------ Records for this exercise
(** * The conversational loop of the Interview screen

    A shallow embedding of the React component [Interview]
    (components/Interview: the turn-taking loop of speech capture, silence
    timer, speech playback and the three remote calls) and the properties of
    its specification; then of the two components that lead to it, the setup
    screen [InterviewSetup] and the shell [App], and properties of the code
    beyond the specification.

    The component is callback driven.  Every callback of the source is a
    function on an explicit [State]; the browser (timers, the speech
    recogniser, the speech synthesiser, the network) is the environment that
    chooses the next [Event]. *)

From Stdlib Require Import String Ascii List Bool Arith Lia.
Import ListNotations.

#[local] Open Scope string_scope.
#[local] Open Scope list_scope.
#[local] Open Scope nat_scope.

(** ** JavaScript strings

    A string is the sequence of the bytes of its UTF-8 encoding.

    [toLowerCase] folds the ASCII letters.  The component uses it for tests
    against ASCII phrases only, and a character outside ASCII is made of
    bytes outside ASCII before and after the method, the two exceptions
    (U+212A, which becomes k, and U+0130, which becomes i and U+0307) having
    no bearing on these phrases.

    [trim] removes what [String.prototype.trim] removes: the white space and
    the line terminators of ECMAScript, in and outside ASCII. *)

Module Js.

Definition isUpper (c : ascii) : bool :=
  let n := nat_of_ascii c in (65 <=? n) && (n <=? 90).

Definition toLowerCaseChar (c : ascii) : ascii :=
  if isUpper c then ascii_of_nat (nat_of_ascii c + 32) else c.

Fixpoint toLowerCase (s : string) : string :=
  match s with
  | EmptyString => EmptyString
  | String c s' => String (toLowerCaseChar c) (toLowerCase s')
  end.

(** [sub] occurs at the very start of [s]. *)
Fixpoint startsWith (s sub : string) : bool :=
  match sub, s with
  | EmptyString, _ => true
  | String _ _, EmptyString => false
  | String a sub', String b s' => Ascii.eqb a b && startsWith s' sub'
  end.

(** [String.prototype.includes]: [sub] occurs somewhere in [s]. *)
Fixpoint includes (s sub : string) : bool :=
  startsWith s sub ||
  match s with
  | EmptyString => false
  | String _ s' => includes s' sub
  end.

(** The white space and the line terminators of ASCII: U+0009 to U+000D and
    U+0020. *)
Definition isWhiteSpace (c : ascii) : bool :=
  let n := nat_of_ascii c in ((9 <=? n) && (n <=? 13)) || (n =? 32).

(** Those of two bytes: U+00A0. *)
Definition isWhiteSpace2 (a b : ascii) : bool :=
  (nat_of_ascii a =? 194) && (nat_of_ascii b =? 160).

(** Those of three bytes: U+1680; U+2000 to U+200A, U+2028, U+2029 and
    U+202F; U+205F; U+3000; U+FEFF. *)
Definition isWhiteSpace3 (a b c : ascii) : bool :=
  let x := nat_of_ascii a in
  let y := nat_of_ascii b in
  let z := nat_of_ascii c in
  ((x =? 225) && (y =? 154) && (z =? 128))
  || ((x =? 226) && (y =? 128)
      && (((128 <=? z) && (z <=? 138)) || (z =? 168) || (z =? 169) || (z =? 175)))
  || ((x =? 226) && (y =? 129) && (z =? 159))
  || ((x =? 227) && (y =? 128) && (z =? 128))
  || ((x =? 239) && (y =? 187) && (z =? 191)).

Fixpoint trimStart (s : string) : string :=
  match s with
  | EmptyString => EmptyString
  | String a s1 =>
      if isWhiteSpace a then trimStart s1
      else
        match s1 with
        | EmptyString => s
        | String b s2 =>
            if isWhiteSpace2 a b then trimStart s2
            else
              match s2 with
              | EmptyString => s
              | String c s3 => if isWhiteSpace3 a b c then trimStart s3 else s
              end
        end
  end.

(** What is white space from some byte to the end is dropped.  (The first
    byte of a character occurs nowhere else in a character, so the bytes
    dropped are whole characters.) *)
Fixpoint trimEnd (s : string) : string :=
  match s with
  | EmptyString => EmptyString
  | String c s' =>
      match trimStart s with
      | EmptyString => EmptyString
      | String _ _ => String c (trimEnd s')
      end
  end.

Definition trim (s : string) : string := trimEnd (trimStart s).

(** The string of the bytes [l]. *)
Definition ofBytes (l : list nat) : string :=
  fold_right (fun n s => String (ascii_of_nat n) s) EmptyString l.

(** Truthiness of a string: only the empty string is falsy. *)
Definition truthy (s : string) : bool :=
  match s with EmptyString => false | String _ _ => true end.

(** [a || b] on strings. *)
Definition orElse (a b : string) : string := if truthy a then a else b.

(** [String.prototype.endsWith]: [sub] is [s] or the end of a tail of [s]. *)
Fixpoint endsWith (s sub : string) : bool :=
  String.eqb s sub ||
  match s with
  | EmptyString => false
  | String _ s' => endsWith s' sub
  end.

End Js.

(** ** Data model *)

(** An entry of [conversationHistory].  A text read from [questions] out of
    range, or from a reply without a [response] field, is [undefined]. *)
Inductive Turn : Type :=
| question (text : option string) (index : nat)
| answer (text : string) (questionIndex : nat)
| ai_response (text : option string) (questionIndex : nat).

(** The values given to [setStatusMessage]. *)
Inductive Status : Type :=
| StatusEmpty
| StatusListening          (* Listening... Speak naturally! *)
| StatusImListening        (* I'm listening... speak when ready *)
| StatusThinking           (* AI is thinking... *)
| StatusAnalyzing.         (* Analyzing your interview... *)

(** The React state of the component (the [useState] cells). *)
Record Ui : Type := MkUi {
  currentQuestion : nat;
  isListening : bool;
  transcript : string;
  isSpeaking : bool;
  loading : bool;
  statusMessage : Status;
  conversationHistory : list Turn;
  waitingForResponse : bool
}.

(** What the callbacks of one render read: [questions], [currentQuestion] and
    [isListening] are constants of a render, and every callback closes over
    the constants of the render that created it. *)
Module Render.
Record t : Type := Make {
  questions : list string;
  currentQuestion : nat;
  isListening : bool
}.
End Render.

(** The requests sent to the remote service. *)
Inductive Request : Type :=
| SubmitAnswer (question : option string) (answer : string)
| GenerateAIResponse (question : option string) (answer : string)
                     (question_number total_questions : nat)
| CompleteInterview.

(** The [onComplete] argument of the calls of [speakAndWait]. *)
Inductive OnComplete : Type :=
| AfterGreeting                                  (* startInterview *)
| AfterQuestion                                  (* askQuestion *)
| AfterRepeat                                    (* processUserResponse *)
| AfterAIResponse (aiResponse userAnswer : string)  (* generateAIResponse, try *)
| AfterFallback                                  (* generateAIResponse, catch *)
| AfterTransition (nextQ : nat)                  (* handleNextQuestion, then *)
| AfterClosing                                   (* handleNextQuestion, else *)
| AfterFarewell.                                 (* completeInterview *)

(** The functions given to [setTimeout]. *)
Inductive Callback : Type :=
| CbStartInterview
| CbAskQuestion (questionIndex : nat)
| CbStartContinuousListening
| CbRecognitionStart
| CbSilence
| CbHandleNextQuestion (userAnswer : string)
| CbCompleteInterview
| CbSpeak (text : string) (onComplete : option OnComplete)
| CbSetCurrentViewHistory.

Record Timer : Type := MkTimer { delay : nat; callback : Callback }.

(** What runs in [processUserResponse] after [await saveCurrentAnswer]. *)
Inductive AfterSave : Type := ThenComplete | ThenGenerate.

(** An [async] function suspended at the [await] of its request. *)
Inductive Await : Type :=
| AwaitSave (answerText : string) (next : AfterSave)
| AwaitGenerate (userAnswer : string)
| AwaitComplete.

(** The body of a reply as [response.json()] gives it: not JSON (the promise
    rejects), [null], or an object with or without a [response] string. *)
Inductive Body : Type :=
| BodyInvalid
| BodyNull
| BodyObject (response : option string).

(** How a [fetch] settles: the promise rejects (no connection), or a reply
    arrives with its [ok] flag. *)
Inductive Outcome : Type :=
| Rejected
| Responded (ok : bool) (body : Body).

(** The recogniser: [start()] and [stop()] are requests, [onstart] and
    [onend] report them later. *)
Inductive Recognition : Type :=
| RecInactive | RecStarting | RecActive | RecStopping.

Record Utterance : Type := MkUtterance {
  utteranceText : string;
  utteranceOnComplete : option OnComplete
}.

(** The refs of the component and [finalTranscriptBuffer], the variable the
    recognition callbacks share. *)
Record Refs : Type := MkRefs {
  recognitionRef : bool;
  silenceTimerRef : option nat;
  finalTranscriptBuffer : string
}.

(** The browser: the recogniser, the queue of [speechSynthesis] (its head is
    the utterance being spoken once [speaking]), the pending timeouts and the
    requests in flight. *)
Record Browser : Type := MkBrowser {
  recognition : Recognition;
  utterances : list Utterance;
  speaking : bool;
  timers : list (nat * Timer);
  nextTimer : nat;
  fetches : list (nat * Await);
  nextFetch : nat
}.

(** What left the component: requests, [alert]s, calls of [setCurrentView],
    and the [onComplete] continuations that were invoked. *)
Record Log : Type := MkLog {
  requests : list Request;
  alerts : list string;
  views : list string;
  completed : list OnComplete
}.

Record State : Type := MkState {
  ui : Ui;
  refs : Refs;
  browser : Browser;
  log : Log;
  mounted : bool
}.

(** *** Field updates *)

Definition withUi (f : Ui -> Ui) (s : State) : State :=
  MkState (f (ui s)) (refs s) (browser s) (log s) (mounted s).
Definition withRefs (f : Refs -> Refs) (s : State) : State :=
  MkState (ui s) (f (refs s)) (browser s) (log s) (mounted s).
Definition withBrowser (f : Browser -> Browser) (s : State) : State :=
  MkState (ui s) (refs s) (f (browser s)) (log s) (mounted s).
Definition withLog (f : Log -> Log) (s : State) : State :=
  MkState (ui s) (refs s) (browser s) (f (log s)) (mounted s).
Definition setMounted (b : bool) (s : State) : State :=
  MkState (ui s) (refs s) (browser s) (log s) b.

Definition setCurrentQuestion (n : nat) : State -> State :=
  withUi (fun u => MkUi n (isListening u) (transcript u) (isSpeaking u)
    (loading u) (statusMessage u) (conversationHistory u) (waitingForResponse u)).
Definition setIsListening (b : bool) : State -> State :=
  withUi (fun u => MkUi (currentQuestion u) b (transcript u) (isSpeaking u)
    (loading u) (statusMessage u) (conversationHistory u) (waitingForResponse u)).
Definition setTranscript (t : string) : State -> State :=
  withUi (fun u => MkUi (currentQuestion u) (isListening u) t (isSpeaking u)
    (loading u) (statusMessage u) (conversationHistory u) (waitingForResponse u)).
Definition setIsSpeaking (b : bool) : State -> State :=
  withUi (fun u => MkUi (currentQuestion u) (isListening u) (transcript u) b
    (loading u) (statusMessage u) (conversationHistory u) (waitingForResponse u)).
Definition setLoading (b : bool) : State -> State :=
  withUi (fun u => MkUi (currentQuestion u) (isListening u) (transcript u)
    (isSpeaking u) b (statusMessage u) (conversationHistory u)
    (waitingForResponse u)).
Definition setStatusMessage (m : Status) : State -> State :=
  withUi (fun u => MkUi (currentQuestion u) (isListening u) (transcript u)
    (isSpeaking u) (loading u) m (conversationHistory u) (waitingForResponse u)).
(** [setConversationHistory(prev => [...prev, turn])] *)
Definition appendConversationHistory (turn : Turn) : State -> State :=
  withUi (fun u => MkUi (currentQuestion u) (isListening u) (transcript u)
    (isSpeaking u) (loading u) (statusMessage u)
    (conversationHistory u ++ [turn]) (waitingForResponse u)).
Definition setWaitingForResponse (b : bool) : State -> State :=
  withUi (fun u => MkUi (currentQuestion u) (isListening u) (transcript u)
    (isSpeaking u) (loading u) (statusMessage u) (conversationHistory u) b).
------------
● **Work order**:
Return the total number of lines in the records that contain "loop", without any explanation.

● **Completed task**:
2